TASK DESCRIPTION »
From the data below, repeat exactly the lines from the line with "Proof. intros Hd Hn" to the line with "destruct rest as", both included.

GIVEN DATA »
(* ===== verification/SerixTyping.v ===== *)
(** * serializer/serix: decoding is type safe

    [typed] is the typing of the values of Go that reflection guarantees.
    Decoding any bytes into a value of a type yields a value of that type; on the
    way the code never meets a value of a kind that it does not expect, and never
    slices beyond the bytes it was given. *)

From S2P Require Import OrderedMap.
From S2P Require Import Prelude Bytes Serializable Serializer Deserializer SerializerFields.
From S2P Require Import SerixTypes SerixEncode SerixDecode SerixRoundtrip Serix.

(** ** Results without a type confusion *)

(** A panic other than these two: reflection on a value of another kind, and
    slicing out of range. *)
Definition tolerated (msg : string) : bool :=
  negb (bool_decide (msg = "value of another type")) && negb (bool_decide (msg = "slice bounds out of range")).

Definition safe {A} (Q : A → Prop) (m : outcome A) : Prop :=
  match m with Ret a => Q a | Panic msg => tolerated msg = true end.

Definition sound {A} (Q : A → Prop) (m : res A) : Prop :=
  safe (λ r, match r with inl a => Q a | inr _ => True end) m.

Lemma safe_bind {A B} (Q : A → Prop) (R : B → Prop) m f :
  safe Q m → (∀ a, Q a → safe R (f a)) → safe R (m ≫= f).
Proof. destruct m; simpl; auto. Qed.

Lemma sound_bind {A B} (Q : A → Prop) (R : B → Prop) m f :
  sound Q m → (∀ a, Q a → sound R (f a)) → sound R (bind_res m f).
Proof. destruct m as [[a|e]|msg]; simpl; auto. Qed.

Lemma sound_wrap {A} (Q : A → Prop) s m : sound Q m → sound Q (wrap_res s m).
Proof. by destruct m as [[a|e]|msg]. Qed.

Lemma sound_lift {A} (Q : A → Prop) m : safe Q m → sound Q (lift m).
Proof. by destruct m. Qed.

Lemma sound_if {A} (Q : A → Prop) (c : bool) m1 m2 : sound Q m1 → sound Q m2 → sound Q (if c then m1 else m2).
Proof. by destruct c. Qed.

(** ** Deserializers over some bytes *)

Definition over (b : list byte) (d : Deserializer) : Prop := src d = b ∧ d_ok d.

Lemma over_new b : over b (NewDeserializer b).
Proof. split; [done|]. unfold d_ok. simpl. pose proof (len_nonneg b). lia. Qed.

Lemma over_err b d e : over b d → over b (d_set_err d e).
Proof. by intros [<- ?]. Qed.

Lemma over_rest b d : over b d → ∃ rest, RemainingBytes d = Ret rest ∧ len rest = len b - offset d.
Proof. intros [<- Hd]. by apply RemainingBytes_d_ok. Qed.

Lemma over_advance b d n : over b d → 0 ≤ n ≤ len b - offset d → over b (advance d n).
Proof. intros [<- Hd] Hn. split; [done|]. unfold d_ok in *. simpl. lia. Qed.

(** A read that stores values with a property only. *)
Definition reads {A} (b : list byte) (Q : A → Prop) (m : outcome (Deserializer * option A)) : Prop :=
  safe (λ r, over b r.1 ∧ ∀ x, r.2 = Some x → Q x) m.

Lemma reads_none {A} b (Q : A → Prop) d : over b d → reads b Q (Ret (d, None)).
Proof. by split. Qed.

Lemma reads_some {A} b (Q : A → Prop) d n x :
  over b d → 0 ≤ n ≤ len b - offset d → Q x → reads b Q (Ret (advance d n, Some x)).
Proof. intros Hd Hn Hx. split; [by apply over_advance|]. by intros ? [= <-]. Qed.

Lemma reads_when_ok {A} b (Q : A → Prop) d k :
  over b d → reads b Q k → reads b Q (d_when_ok d k).
Proof. intros Hd Hk. unfold d_when_ok. destruct (d_err d); [by apply reads_none|done]. Qed.

(** The guard, the remaining bytes, and the test that there are [n] of them. *)
Lemma reads_enough {A} b (Q : A → Prop) d n e (k : list byte → outcome (Deserializer * option A)) :
  over b d → (∀ rest, len rest = len b - offset d → n ≤ len rest → reads b Q (k rest)) →
  reads b Q (rest ← RemainingBytes d; if len rest <? n then Ret (d_set_err d e, None) else k rest).
Proof.
  intros Hd Hk. destruct (over_rest b d Hd) as (rest & -> & Hl). cbn [mbind outcome_bind].
  destruct (Z.ltb_spec (len rest) n); [by apply reads_none, over_err|by apply Hk].
Qed.

Lemma ReadBool_reads b d ep : over b d → reads b (λ _, True) (ReadBool d ep).
Proof.
  intros Hd. apply reads_when_ok; [done|]. destruct (over_rest b d Hd) as (rest & -> & Hl). cbn [mbind outcome_bind].
  destruct rest as [|x rest]; [by apply reads_none, over_err|]. unfold len at 1 in Hl. simpl in Hl.
  destruct (_ =? 0); [|destruct (_ =? 1)].
  1-2: apply reads_some; unfold OneByte; done || lia.
  by apply reads_none, over_err.
Qed.

(** What a number of a type may be. *)
Definition num_ok (k : number) (v : value) : Prop :=
  match k, v with
  | NumInt T, VInt z => in_range T z
  | NumFloat32, VFloat32 bits => 0 ≤ bits < 2 ^ 32
  | NumFloat64, VFloat64 bits => 0 ≤ bits < 2 ^ 64
  | _, _ => False
  end.

Lemma front_num n rest : 0 ≤ n → 0 ≤ le_num (front n rest) < 2 ^ (8 * n).
Proof.
  intros Hn. pose proof (le_num_range (front n rest)) as [H1 H2]. split; [done|].
  eapply Z.lt_le_trans; [exact H2|]. apply Z.pow_le_mono_r; [lia|]. unfold front. rewrite length_take. lia.
Qed.

Lemma ReadNum_reads b d k ep : over b d → reads b (λ x, num_ok k (value_of_num x)) (ReadNum d (num_dest_of k) ep).
Proof.
  intros Hd. apply reads_when_ok; [done|].
  assert (∃ n, numSize (num_dest_of k) = Ret n ∧ 0 ≤ n ∧
    match k with NumInt _ => True | NumFloat32 => n = 4 | NumFloat64 => n = 8 end) as (n & -> & Hn & Hk).
  { destruct k as [[]| |]; eexists; (split; [done|]); by cbv. }
  cbn [mbind outcome_bind]. apply reads_enough; [done|]. intros rest Hl Hle.
  destruct k; cbn [num_dest_of mbind outcome_bind]; apply reads_some; try (done || lia); cbn.
  - apply wrap_in_range.
  - subst n. by apply (front_num 4).
  - subst n. by apply (front_num 8).
Qed.

Lemma ReadUint256_reads b d ep : over b d → reads b (λ _, True) (ReadUint256 d ep).
Proof.
  intros Hd. apply reads_when_ok; [done|]. apply reads_enough; [done|]. intros rest Hl Hle.
  apply reads_some; unfold UInt256ByteSize in *; done || lia.
Qed.

Lemma ReadTime_reads b d ep : over b d → reads b (λ _, True) (ReadTime d ep).
Proof.
  intros Hd. apply reads_when_ok; [done|]. apply reads_enough; [done|]. intros rest Hl Hle.
  apply reads_some; unfold UInt64ByteSize in *; done || lia.
Qed.

Lemma ReadBytesInPlace_reads b d bs ep : over b d → reads b (λ x, length x = length bs) (ReadBytesInPlace d bs ep).
Proof.
  intros Hd. apply reads_when_ok; [done|]. apply reads_enough; [done|]. intros rest Hl Hle.
  apply reads_some; [done|pose proof (len_nonneg bs); lia|].
  unfold copy_bytes, front, len in *. rewrite length_app, length_take, length_drop, length_take. lia.
Qed.

Lemma readSliceLength_reads b d lt ep :
  over b d → safe (λ r, over b r.1.1 ∧ 0 ≤ r.1.2) (readSliceLength d lt ep).
Proof.
  intros [<- Hd]. destruct (prefix_bound lt) eqn:Hlt.
  - destruct (readSliceLength_safe d lt ep Hd) as (d' & l & err & -> & Hd' & Hs & _ & _ & Hl); [by rewrite Hlt|].
    simpl. by rewrite <-Hs.
  - unfold readSliceLength. destruct (RemainingBytes_d_ok d Hd) as (rest & -> & _). by destruct lt.
Qed.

EXERCISE RESPONSE »
Proof. intros Hd Hn Hx. split; [by apply over_advance|]. by intros ? [= <-]. Qed.

Lemma reads_when_ok {A} b (Q : A → Prop) d k :
  over b d → reads b Q k → reads b Q (d_when_ok d k).
Proof. intros Hd Hk. unfold d_when_ok. destruct (d_err d); [by apply reads_none|done]. Qed.

(** The guard, the remaining bytes, and the test that there are [n] of them. *)
Lemma reads_enough {A} b (Q : A → Prop) d n e (k : list byte → outcome (Deserializer * option A)) :
  over b d → (∀ rest, len rest = len b - offset d → n ≤ len rest → reads b Q (k rest)) →
  reads b Q (rest ← RemainingBytes d; if len rest <? n then Ret (d_set_err d e, None) else k rest).
Proof.
  intros Hd Hk. destruct (over_rest b d Hd) as (rest & -> & Hl). cbn [mbind outcome_bind].
  destruct (Z.ltb_spec (len rest) n); [by apply reads_none, over_err|by apply Hk].
Qed.

Lemma ReadBool_reads b d ep : over b d → reads b (λ _, True) (ReadBool d ep).
Proof.
  intros Hd. apply reads_when_ok; [done|]. destruct (over_rest b d Hd) as (rest & -> & Hl). cbn [mbind outcome_bind].
  destruct rest as [|x rest]; [by apply reads_none, over_err|]. unfold len at 1 in Hl. simpl in Hl.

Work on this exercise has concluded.